(Collected data entries)

(** PixelDifferenceCount compares the 16-bit channels that
    [Color_RGBA] returns with the threshold, not their 8-bit values. *)
Lemma pixelDiffers_16bit (c1 c2 : Color) (threshold : Z) :
  let '(r1, g1, b1, a1) := Color_RGBA c1 in
  let '(r2, g2, b2, a2) := Color_RGBA c2 in
  0 <= r1 <= 65535 -> 0 <= g1 <= 65535 -> 0 <= b1 <= 65535 -> 0 <= a1 <= 65535 ->
  0 <= r2 <= 65535 -> 0 <= g2 <= 65535 -> 0 <= b2 <= 65535 -> 0 <= a2 <= 65535 ->
  0 <= threshold < 2147483648 ->
  pixelDiffers c1 c2 threshold = true <->
  Z.abs (r1 - r2) > threshold \/ Z.abs (g1 - g2) > threshold \/
  Z.abs (b1 - b2) > threshold \/ Z.abs (a1 - a2) > threshold.
Proof.
  unfold pixelDiffers.
  destruct (Color_RGBA c1) as [[[r1 g1] b1] a1].
  destruct (Color_RGBA c2) as [[[r2 g2] b2] a2].
  intros Hr1 Hg1 Hb1 Ha1 Hr2 Hg2 Hb2 Ha2 Ht.
  rewrite !(int32_small r1), !(int32_small g1), !(int32_small b1), !(int32_small a1),
    !(int32_small r2), !(int32_small g2), !(int32_small b2), !(int32_small a2),
    !(int32_small threshold) by lia.
  rewrite !int32_small by lia. rewrite !abs32_small by lia.
  rewrite !orb_true_iff, !Z.gtb_ltb, !Z.ltb_lt. lia.
Qed.

(** C4, at the failing inputs.  Two decodable images of one pixel each.
    Black against white, both opaque: the 8-bit channels differ by 255,
    which does not exceed the threshold 255, yet PixelDifferenceCount
    returns 1.  Two opaque greys whose 8-bit channels differ by 1: the
    pixel is counted with threshold 1 and with threshold 255 as well,
    and no longer with threshold 257, the difference of the 16-bit
    channels the function compares. *)
Theorem PixelDifferenceCount_compares_16bit_channels :
  let black := [x01; x01; x00; x00; x00; xff] in
  let white := [x01; x01; xff; xff; xff; xff] in
  let grey10 := [x01; x01; x0a; x0a; x0a; xff] in
  let grey11 := [x01; x01; x0b; x0b; x0b; xff] in
  channels8 (NRGBA 0 0 0 255) = (0, 0, 0, 255) /\
  channels8 (NRGBA 255 255 255 255) = (255, 255, 255, 255) /\
  PixelDifferenceCount (codec := swatchCodec) black white 255 = Ok 1 /\
  channels8 (NRGBA 10 10 10 255) = (10, 10, 10, 255) /\
  channels8 (NRGBA 11 11 11 255) = (11, 11, 11, 255) /\
  PixelDifferenceCount (codec := swatchCodec) grey10 grey11 1 = Ok 1 /\
  PixelDifferenceCount (codec := swatchCodec) grey10 grey11 255 = Ok 1 /\
  PixelDifferenceCount (codec := swatchCodec) grey10 grey11 257 = Ok 0.
Proof. cbv zeta. repeat split. Qed.

(* ================================================================== *)
(** * Further properties *)
(* ================================================================== *)

(** ** Requests of the script runner *)

Section ScriptRunner.
Context {net : Net}.

(** What ExecuteScript does to the world: nothing without a session or
    when the request cannot be built, one request otherwise. *)
Lemma ExecuteScript_world (c : WebDriverClient) (script : string)
    (args : option (list value)) (w : World) :
  snd (ExecuteScript c script args w) =
    if String.eqb (sessionID c) EmptyString then w
    else match requestError "POST" (URL (executeRequest c script (sentArgs args))) with
         | Some _ => w
         | None => afterRequest (executeRequest c script (sentArgs args)) w
         end.
Proof.
  unfold ExecuteScript, NewRequestWithContext, Do, SetContentType.
  destruct (String.eqb (sessionID c) EmptyString); [reflexivity|].
  cbn [URL executeRequest].
  destruct (requestError "POST" _); [reflexivity|].
  cbn [Method URL ContentType Payload].
  fold (sentArgs args). fold (executeRequest c script (sentArgs args)).
  fold (afterRequest (executeRequest c script (sentArgs args)) w).
  destruct (answer _) as [resp|err]; [|reflexivity].
  destruct (negb _); [reflexivity|].
  destruct (decodeValue _ _ _); reflexivity.
Qed.

(** Either way the requests sent grow by at most that one request, and
    the log is untouched. *)
Lemma ExecuteScript_sent (c : WebDriverClient) (script : string)
    (args : option (list value)) (w : World) :
  let w' := snd (ExecuteScript c script args w) in
  printed w' = printed w /\
  (sent w' = sent w \/ sent w' = (sent w ++ [executeRequest c script (sentArgs args)])%list).
Proof.
  cbv zeta. rewrite ExecuteScript_world.
  destruct (String.eqb (sessionID c) EmptyString); [auto|].
  destruct (requestError _ _); [auto|].
  split; [reflexivity | right; reflexivity].
Qed.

Problem description —
Would you please reproduce all of the lines above exactly?

Output for this task —
(** PixelDifferenceCount compares the 16-bit channels that
    [Color_RGBA] returns with the threshold, not their 8-bit values. *)
Lemma pixelDiffers_16bit (c1 c2 : Color) (threshold : Z) :
  let '(r1, g1, b1, a1) := Color_RGBA c1 in
  let '(r2, g2, b2, a2) := Color_RGBA c2 in
  0 <= r1 <= 65535 -> 0 <= g1 <= 65535 -> 0 <= b1 <= 65535 -> 0 <= a1 <= 65535 ->
  0 <= r2 <= 65535 -> 0 <= g2 <= 65535 -> 0 <= b2 <= 65535 -> 0 <= a2 <= 65535 ->
  0 <= threshold < 2147483648 ->
  pixelDiffers c1 c2 threshold = true <->
  Z.abs (r1 - r2) > threshold \/ Z.abs (g1 - g2) > threshold \/
  Z.abs (b1 - b2) > threshold \/ Z.abs (a1 - a2) > threshold.
Proof.
  unfold pixelDiffers.
  destruct (Color_RGBA c1) as [[[r1 g1] b1] a1].
  destruct (Color_RGBA c2) as [[[r2 g2] b2] a2].
  intros Hr1 Hg1 Hb1 Ha1 Hr2 Hg2 Hb2 Ha2 Ht.
  rewrite !(int32_small r1), !(int32_small g1), !(int32_small b1), !(int32_small a1),
    !(int32_small r2), !(int32_small g2), !(int32_small b2), !(int32_small a2),
    !(int32_small threshold) by lia.
  rewrite !int32_small by lia. rewrite !abs32_small by lia.
  rewrite !orb_true_iff, !Z.gtb_ltb, !Z.ltb_lt. lia.
Qed.

(** C4, at the failing inputs.  Two decodable images of one pixel each.
    Black against white, both opaque: the 8-bit channels differ by 255,
    which does not exceed the threshold 255, yet PixelDifferenceCount
    returns 1.  Two opaque greys whose 8-bit channels differ by 1: the
    pixel is counted with threshold 1 and with threshold 255 as well,
    and no longer with threshold 257, the difference of the 16-bit
    channels the function compares. *)
Theorem PixelDifferenceCount_compares_16bit_channels :
  let black := [x01; x01; x00; x00; x00; xff] in
  let white := [x01; x01; xff; xff; xff; xff] in
  let grey10 := [x01; x01; x0a; x0a; x0a; xff] in
  let grey11 := [x01; x01; x0b; x0b; x0b; xff] in
  channels8 (NRGBA 0 0 0 255) = (0, 0, 0, 255) /\
  channels8 (NRGBA 255 255 255 255) = (255, 255, 255, 255) /\
  PixelDifferenceCount (codec := swatchCodec) black white 255 = Ok 1 /\
  channels8 (NRGBA 10 10 10 255) = (10, 10, 10, 255) /\
  channels8 (NRGBA 11 11 11 255) = (11, 11, 11, 255) /\
  PixelDifferenceCount (codec := swatchCodec) grey10 grey11 1 = Ok 1 /\
  PixelDifferenceCount (codec := swatchCodec) grey10 grey11 255 = Ok 1 /\
  PixelDifferenceCount (codec := swatchCodec) grey10 grey11 257 = Ok 0.
Proof. cbv zeta. repeat split. Qed.

(* ================================================================== *)
(** * Further properties *)
(* ================================================================== *)

(** ** Requests of the script runner *)

Section ScriptRunner.
Context {net : Net}.

(** What ExecuteScript does to the world: nothing without a session or
    when the request cannot be built, one request otherwise. *)
Lemma ExecuteScript_world (c : WebDriverClient) (script : string)
    (args : option (list value)) (w : World) :
  snd (ExecuteScript c script args w) =
    if String.eqb (sessionID c) EmptyString then w
    else match requestError "POST" (URL (executeRequest c script (sentArgs args))) with
         | Some _ => w
         | None => afterRequest (executeRequest c script (sentArgs args)) w
         end.
Proof.
  unfold ExecuteScript, NewRequestWithContext, Do, SetContentType.
  destruct (String.eqb (sessionID c) EmptyString); [reflexivity|].
  cbn [URL executeRequest].
  destruct (requestError "POST" _); [reflexivity|].
  cbn [Method URL ContentType Payload].
  fold (sentArgs args). fold (executeRequest c script (sentArgs args)).
  fold (afterRequest (executeRequest c script (sentArgs args)) w).
  destruct (answer _) as [resp|err]; [|reflexivity].
  destruct (negb _); [reflexivity|].
  destruct (decodeValue _ _ _); reflexivity.
Qed.

(** Either way the requests sent grow by at most that one request, and
    the log is untouched. *)
Lemma ExecuteScript_sent (c : WebDriverClient) (script : string)
    (args : option (list value)) (w : World) :
  let w' := snd (ExecuteScript c script args w) in
  printed w' = printed w /\
  (sent w' = sent w \/ sent w' = (sent w ++ [executeRequest c script (sentArgs args)])%list).
Proof.
  cbv zeta. rewrite ExecuteScript_world.
  destruct (String.eqb (sessionID c) EmptyString); [auto|].
  destruct (requestError _ _); [auto|].
  split; [reflexivity | right; reflexivity].
Qed.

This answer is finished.